The studies have backed this up time and time again.

A story is 22x more memorable than facts and figures alone.

That’s pretty shocking, right?

So what stops people from using that human wiring for story to their advantage?

What I’ve seen over my years studying, teaching, and practicing the art of storytelling is that most people don’t even understand the fundamentals well enough to stand a chance.

CEOs and leaders get up in front of their teams and give a dry presentations outlining how last quarter went and what they need to achieve next quarter. There’s no human story. There’s no personal story. There’s no customer story. There’s no future story. There’s nothing to remember because humans are wired to remember stories.

Sales people talk about all the features and product specs and their prospect’s eyes glaze over. “Let me think on it and I’ll get back to you.”

There’s no story that brings it to life. There’s no story of why the sales person cares about solving the problem for the prospect. There’s no story about anything.

I could go on and on to give examples from marketers, engineers, product leaders, finance leaders, founders, and fund managers.

So now the question becomes, if humans are wired to connect to story, how can you do it.

Storytelling Fundamentals

I remember seeing a clip from former NBA Basketball player and now TV personality, Kenny Smith. He was talking about his journey as a player back in the day.

When he was a junior in high school he couldn’t get a single college to look at him so he made a plan to change that. The key he said…

The same is true with storytelling. Once you’ve mastered the fundamentals, that’s when you have more freedom to explore the art.

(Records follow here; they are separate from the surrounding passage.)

(** C2: the estimator must fail with NonMultipleOf8 exactly when height or
    width is not divisible by 8, for every pair of positive integers.  The
    code tests [h / 8 != int(h / 8)] on doubles: height 9007199254740993
    (2^53 + 1, not a multiple of 8) divides to the same double as 2^53, so
    the estimator returns the estimate of height 2^53 and the handler
    answers with a breakdown instead of NonMultipleOf8.  Heights 512 and 513
    behave as the claim says. *)
Theorem C2_large_non_multiple_accepted :
  9007199254740993 mod 8 = 1 /\
  truediv (Int 9007199254740993) (Int 8) = truediv (Int 9007199254740992) (Int 8) /\
  f_estimate 9007199254740993 8 20 true = f_estimate 9007199254740992 8 20 true /\
  (exists g,
     f_estimate 9007199254740993 8 20 true = Ok (g, "Optimized (Linear Scaling)") /\
     lt g (Int 0) = false) /\
  (exists p f s,
     estimate_vram_endpoint (request 9007199254740993 8 20 true)
       = Ok (Breakdown p "Optimized (Linear Scaling)" f s)) /\
  (exists g,
     f_estimate 512 512 20 true = Ok (g, "Optimized (Linear Scaling)") /\
     lt g (Int 0) = false) /\
  f_estimate 513 512 20 true = Ok (Float minus_one, multiple_of_8_message) /\
  estimate_vram_endpoint (request 513 512 20 true)
    = Ok (NonMultipleOf8 multiple_of_8_message).
Proof.
  split; [reflexivity|].
  split; [vm_compute; reflexivity|].
  split; [vm_compute; reflexivity|].
  split; [eexists; split; vm_compute; reflexivity|].
  split; [do 3 eexists; vm_compute; reflexivity|].
  split; [eexists; split; vm_compute; reflexivity|].
  split; vm_compute; reflexivity.
Qed.

(** * The estimator has no range validation *)

(** C10, as stated: the estimator would return a computed result for every
    pair of integers divisible by 8 and every integer prompt_length.  For
    height 2^1027, or for prompt_length 2^1030, it raises OverflowError. *)
Lemma C10_overflow_for_huge_arguments :
  ~ (forall h w pl opt, h mod 8 = 0 -> w mod 8 = 0 ->
       exists g mode, f_estimate h w pl opt = Ok (g, mode))
  /\ f_estimate (2 ^ 1027) 8 20 true = Raise OverflowError
  /\ f_estimate 8 8 (2 ^ 1030) true = Raise OverflowError.
Proof.
  assert (H1 : f_estimate (2 ^ 1027) 8 20 true = Raise OverflowError)
    by (vm_compute; reflexivity).
  assert (H2 : f_estimate 8 8 (2 ^ 1030) true = Raise OverflowError)
    by (vm_compute; reflexivity).
  repeat split; trivial. intros H.
  destruct (H (2 ^ 1027) 8 20 true) as (g & mode & Hg); try reflexivity.
  rewrite H1 in Hg. discriminate Hg.
Qed.

(** C10 (amended): the estimator enforces no precondition other than
    divisibility by 8.  For all integers height and width divisible by 8
    (zero and negative ones too) and every integer prompt_length (outside
    1..77 too) that fit a double (|height|, |width| < 2^1026 and
    |2,632,400,000 + 3072 * prompt_length| < 2^1023) it returns a computed
    estimate with the attention mode, never the sentinel; the handler is
    what rejects such a request when a dimension is not positive or the
    prompt length is out of range. *)
Theorem C10_estimator_checks_only_divisibility h w pl opt :
  h mod 8 = 0 -> w mod 8 = 0 ->
  Z.abs h < 2 ^ 1026 -> Z.abs w < 2 ^ 1026 ->
  Z.abs (C_WEIGHTS_BYTES + C_OVERHEAD_BYTES + C_L_FACTOR * pl) < 2 ^ 1023 ->
  (exists g,
     f_estimate h w pl opt = Ok (Float g, attention_mode_of opt) /\
     (Float g, attention_mode_of opt) <> (Float minus_one, multiple_of_8_message)) /\
  (h <= 0 \/ w <= 0 \/ pl < 1 \/ 77 < pl ->
   exists error details,
     estimate_vram_endpoint (request h w pl opt)
       = Ok (ErrorResponse error details)).
Proof.
  intros Hh Hw Hsh Hsw Hpl. split.
  - destruct (f_estimate_returns h w pl opt Hh Hw Hsh Hsw Hpl) as (g & Hg).
    exists g. split; trivial. destruct opt; discriminate.
  - intros Hbad. unfold estimate_vram_endpoint. cbn [height width prompt_length request].
    destruct (Z.leb_spec h 0); [do 2 eexists; reflexivity|].
    destruct (Z.leb_spec w 0); [do 2 eexists; reflexivity|]. cbn [orb].
    destruct (Z.ltb_spec pl 1); [do 2 eexists; reflexivity|].
    destruct (Z.ltb_spec 77 pl); [do 2 eexists; reflexivity|]. lia.
Qed.

Lemma C10_estimator_checks_only_divisibility_witness :
  (0 mod 8 = 0 /\ (-16) mod 8 = 0 /\
   Z.abs 0 < 2 ^ 1026 /\ Z.abs (-16) < 2 ^ 1026 /\
   Z.abs (C_WEIGHTS_BYTES + C_OVERHEAD_BYTES + C_L_FACTOR * 100) < 2 ^ 1023) /\
  (exists g,
     f_estimate 0 (-16) 100 false = Ok (Float g, attention_mode_of false) /\
     (Float g, attention_mode_of false) <> (Float minus_one, multiple_of_8_message)) /\
  (0 <= 0 \/ -16 <= 0 \/ 100 < 1 \/ 77 < 100 ->
   exists error details,
     estimate_vram_endpoint (request 0 (-16) 100 false)
       = Ok (ErrorResponse error details)).
Proof.
  assert (H1 : 0 mod 8 = 0) by reflexivity.
  assert (H2 : (-16) mod 8 = 0) by reflexivity.
  assert (H3 : Z.abs 0 < 2 ^ 1026) by reflexivity.
  assert (H4 : Z.abs (-16) < 2 ^ 1026) by reflexivity.
  assert (H5 : Z.abs (C_WEIGHTS_BYTES + C_OVERHEAD_BYTES + C_L_FACTOR * 100)
               < 2 ^ 1023) by reflexivity.
  split; [repeat split; assumption|].
  exact (C10_estimator_checks_only_divisibility 0 (-16) 100 false H1 H2 H3 H4 H5).
Defined.

(** * Every outcome of the estimator and of the handler *)

(** The sign of [binary_round_aux] is the sign it is given. *)
Lemma bra_sign m e l :
  binary_round_aux prec emax true m e l
  = SFopp (binary_round_aux prec emax false m e l).
Proof.
  unfold binary_round_aux.
  destruct (shr_fexp prec emax m e l) as [mrs' e'].
  destruct (shr_fexp prec emax _ e' loc_Exact) as [mrs'' e''].
  destruct (shr_m mrs'') as [| p | p]; try reflexivity.
  destruct (e'' <=? emax - prec); reflexivity.
Qed.

(** Division of two integer mantissas by an even divisor: the quotient of
    the shifted numerator with the location of its remainder. *)
Lemma SFdiv_int_bra s c D :
  Z.even (Zpos D) = true -> dg D <= 1022 ->
  let sh := Z.max (dg D + 53 - dg c) 0 in
  let N := Zpos c * 2 ^ sh in
  exists q,
    Zpos q = N / Zpos D /\ 53 <= dg q /\
    dg c + sh - dg D <= dg q <= dg c + sh - dg D + 1 /\
    SFdiv prec emax (S754_finite s c 0) (S754_finite false D 0)
    = binary_round_aux prec emax s (Zpos q) (- sh)
        (loc_of_rem (N mod Zpos D) (Zpos D)).
Proof.
  intros HD HDb sh N.
  pose proof (dg_pos c) as Hdc. pose proof (dg_pos D) as HdD.
  pose proof (dg_bounds c) as [Blc Buc]. pose proof (dg_bounds D) as [BlD BuD].
  pose proof (pow2_pos sh ltac:(unfold sh; lia)) as HP.
  assert (HdN : 2 ^ (dg c + sh - 1) <= N < 2 ^ (dg c + sh)).
  { unfold N. replace (dg c + sh - 1) with (dg c - 1 + sh) by lia.
    rewrite !Z.pow_add_r by (unfold sh; lia). nia. }
  assert (Hsh : dg D + 53 <= dg c + sh) by (unfold sh; lia).
  (* the quotient lies between 2^(dN - dD - 1) and 2^(dN - dD + 1) *)
  set (t := dg c + sh - dg D) in *.
  assert (Ht : 53 <= t) by (unfold t; lia).
  assert (E1 : 2 ^ (dg c + sh - 1) = 2 ^ (t - 1) * 2 ^ dg D).
  { rewrite <- Z.pow_add_r by lia. f_equal. unfold t. lia. }
  assert (E2 : 2 ^ (dg c + sh) = 2 ^ (t + 1) * 2 ^ (dg D - 1)).
  { rewrite <- Z.pow_add_r by lia. f_equal. unfold t. lia. }
  pose proof (pow2_pos (t - 1) ltac:(lia)) as HPt.
  pose proof (pow2_pos (t + 1) ltac:(lia)) as HPt1.
  assert (Hq1 : 2 ^ (t - 1) <= N / Zpos D).
  { apply Z.div_le_lower_bound; [lia|]. nia. }
  assert (Hq2 : N / Zpos D < 2 ^ (t + 1)).
  { apply Z.div_lt_upper_bound; [lia|]. nia. }
  exists (Z.to_pos (N / Zpos D)).
  assert (Hid : Zpos (Z.to_pos (N / Zpos D)) = N / Zpos D)
    by (apply Z2Pos.id; lia).
  split; [exact Hid|].
  assert (Hdq : t <= dg (Z.to_pos (N / Zpos D)) <= t + 1).
  { split.
    - replace t with (t - 1 + 1) by lia. apply dg_ge; [lia|]. rewrite Hid. exact Hq1.
    - apply dg_le. rewrite Hid. exact Hq2. }
  split; [lia|]. split; [exact Hdq|].
  cbn [SFdiv xorb]. rewrite xorb_false_r. unfold SFdiv_core_binary.
  cbn [Zdigits2]. fold (dg c). fold (dg D).
  rewrite fexp_normal by lia.
  assert (Em : match 0 - 0 - Z.min (dg c + 0 - (dg D + 0) - 53) (0 - 0) with
               | 0 => Zpos c
               | Zpos _ => Z.shiftl (Zpos c)
                             (0 - 0 - Z.min (dg c + 0 - (dg D + 0) - 53) (0 - 0))
               | Zneg _ => 0
               end = N).
  { unfold N, sh. destruct (Z_lt_ge_dec (dg c) (dg D + 53)).
    - replace (0 - 0 - Z.min (dg c + 0 - (dg D + 0) - 53) (0 - 0))
        with (dg D + 53 - dg c) by lia.
      replace (Z.max (dg D + 53 - dg c) 0) with (dg D + 53 - dg c) by lia.
      destruct (dg D + 53 - dg c) as [| p | p] eqn:E; try lia.
      rewrite Z.shiftl_mul_pow2 by lia. reflexivity.
    - replace (0 - 0 - Z.min (dg c + 0 - (dg D + 0) - 53) (0 - 0)) with 0 by lia.
      replace (Z.max (dg D + 53 - dg c) 0) with 0 by lia. cbv iota.
      rewrite Z.pow_0_r. lia. }
  rewrite Em.
  replace (Z.min (dg c + 0 - (dg D + 0) - 53) (0 - 0)) with (- sh)
    by (unfold sh; lia).
  unfold Z.div, Z.modulo in *.
  destruct (Z.div_eucl N (Zpos D)) as [q r]. cbn [fst snd] in *.
  rewrite Hid. unfold new_location. rewrite HD. reflexivity.
Qed.

(** [p / 8] for every positive integer [p]: a normal double, or an overflow;
    the exponent follows the number of digits of [p]. *)
Lemma int_truediv_8_shape s p :
  exists M E,
    dg M = 53 /\ dg p - 56 <= E <= dg p - 55 /\
    SFdiv prec emax (S754_finite s p 0) (S754_finite false 8 0)
    = if E <=? 971 then S754_finite s M E else S754_infinity s.
Proof.
  destruct (SFdiv_int_bra s p 8 eq_refl ltac:(cbv; discriminate))
    as (q & Hq & Hd & Hdq & ->).
  change (dg 8) with 4 in *.
  set (sh := Z.max (4 + 53 - dg p) 0) in *.
  set (N := Zpos p * 2 ^ sh) in *.
  pose proof (dg_pos p) as Hdp.
  (* the divisor is a power of two: the quotient has exactly three digits
     less *)
  assert (Hdq' : dg q = dg p + sh - 3).
  { pose proof (dg_bounds p) as [Blp _].
    pose proof (pow2_pos sh ltac:(unfold sh; lia)) as HP.
    assert (HN : 2 ^ (dg p + sh - 4) * 8 <= N).
    { unfold N. change 8 with (2 ^ 3).
      rewrite <- Z.pow_add_r by (unfold sh; lia).
      replace (dg p + sh - 4 + 3) with (dg p - 1 + sh) by lia.
      rewrite Z.pow_add_r by (unfold sh; lia). nia. }
    assert (2 ^ (dg p + sh - 4) <= Zpos q).
    { rewrite Hq. apply Z.div_le_lower_bound; lia. }
    pose proof (dg_ge q (dg p + sh - 4) ltac:(unfold sh; lia) H). lia. }
  destruct (bra_nearest_div N 8 q (- sh) ltac:(lia) Hq Hd ltac:(unfold sh; lia))
    as [HR HB].
  set (R := div_nearest_even N (8 * 2 ^ (dg q - 53))) in *.
  assert (Hs : binary_round_aux prec emax s (Zpos q) (- sh)
                 (loc_of_rem (N mod 8) 8)
               = if s then SFopp (binary_round_aux prec emax false (Zpos q) (- sh)
                                    (loc_of_rem (N mod 8) 8))
                 else binary_round_aux prec emax false (Zpos q) (- sh)
                        (loc_of_rem (N mod 8) 8)).
  { destruct s; [apply bra_sign | reflexivity]. }
  rewrite Hs, HB.
  change (2 ^ 52) with 4503599627370496 in *.
  change (2 ^ 53) with 9007199254740992 in *.
  destruct (Z.eqb_spec R 9007199254740992) as [C | C].
  - exists 4503599627370496%positive, (- sh + (dg q - 53) + 1).
    split; [reflexivity|]. split; [unfold sh; lia|].
    unfold clamp. destruct s; destruct (_ <=? 971); reflexivity.
  - exists (Z.to_pos R), (- sh + (dg q - 53)).
    split.
    { apply dg_unique. rewrite Z2Pos.id by lia.
      change (2 ^ (53 - 1)) with 4503599627370496.
      change (2 ^ 53) with 9007199254740992. lia. }
    split; [unfold sh; lia|].
    unfold clamp. destruct s; destruct (_ <=? 971); reflexivity.
Qed.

So the fundamentals of a story.

  1. Characters

  2. Relationships of those characters

  3. Environment/Place/Time

  4. Conflict (also means some kind of stakes)

  5. Resolution

I’ve seen this said a few different ways. They all mean the same thing.

What a story does at it’s most basic level is show a character at one point of time face some kind of challenge that changes them in some way.

Simple, right?

I posted this over on LI this week but I loved how Kobe talked about his study of storytelling that allowed him to become an Oscar winning storyteller after he retired from basketball.

The summary: He spent 15 years studying and practicing storytelling.

I don’t tell you this to scare you away. I tell you this so you know how you become great.

By becoming great at storytelling, you unlock the ability to change the way people behave. You will hold in your hands the ability to mold the future. You will turn the impossible into the inevitable.

Now back to the story…

The first time I met the victim of that case we met at his school. I sat with him and didn’t even bring up the case. I just wanted to get to know him and we did that by talking all kinds of sports.

I shared stories of growing up thinking I was going to be Ken Griffey Jr and wearing my hat backwards. I shared stories of going to NBA playoff games when I was his age and the players I got to see on the court. I shared stories and listened to his stories.

When I left that day I told the other prosecutor that we would get there before trial.

She was nervous. This was a case where she’d recommended over 40 years in prison for the abuser. The stakes were high both on a professional level and more importantly on the personal level. We wanted to protect this kid.

I had a number of visits with the victim and every time we chatted about what was new. Every time we’d end up talking stories and they moved from just about sports to other areas of his life and mine.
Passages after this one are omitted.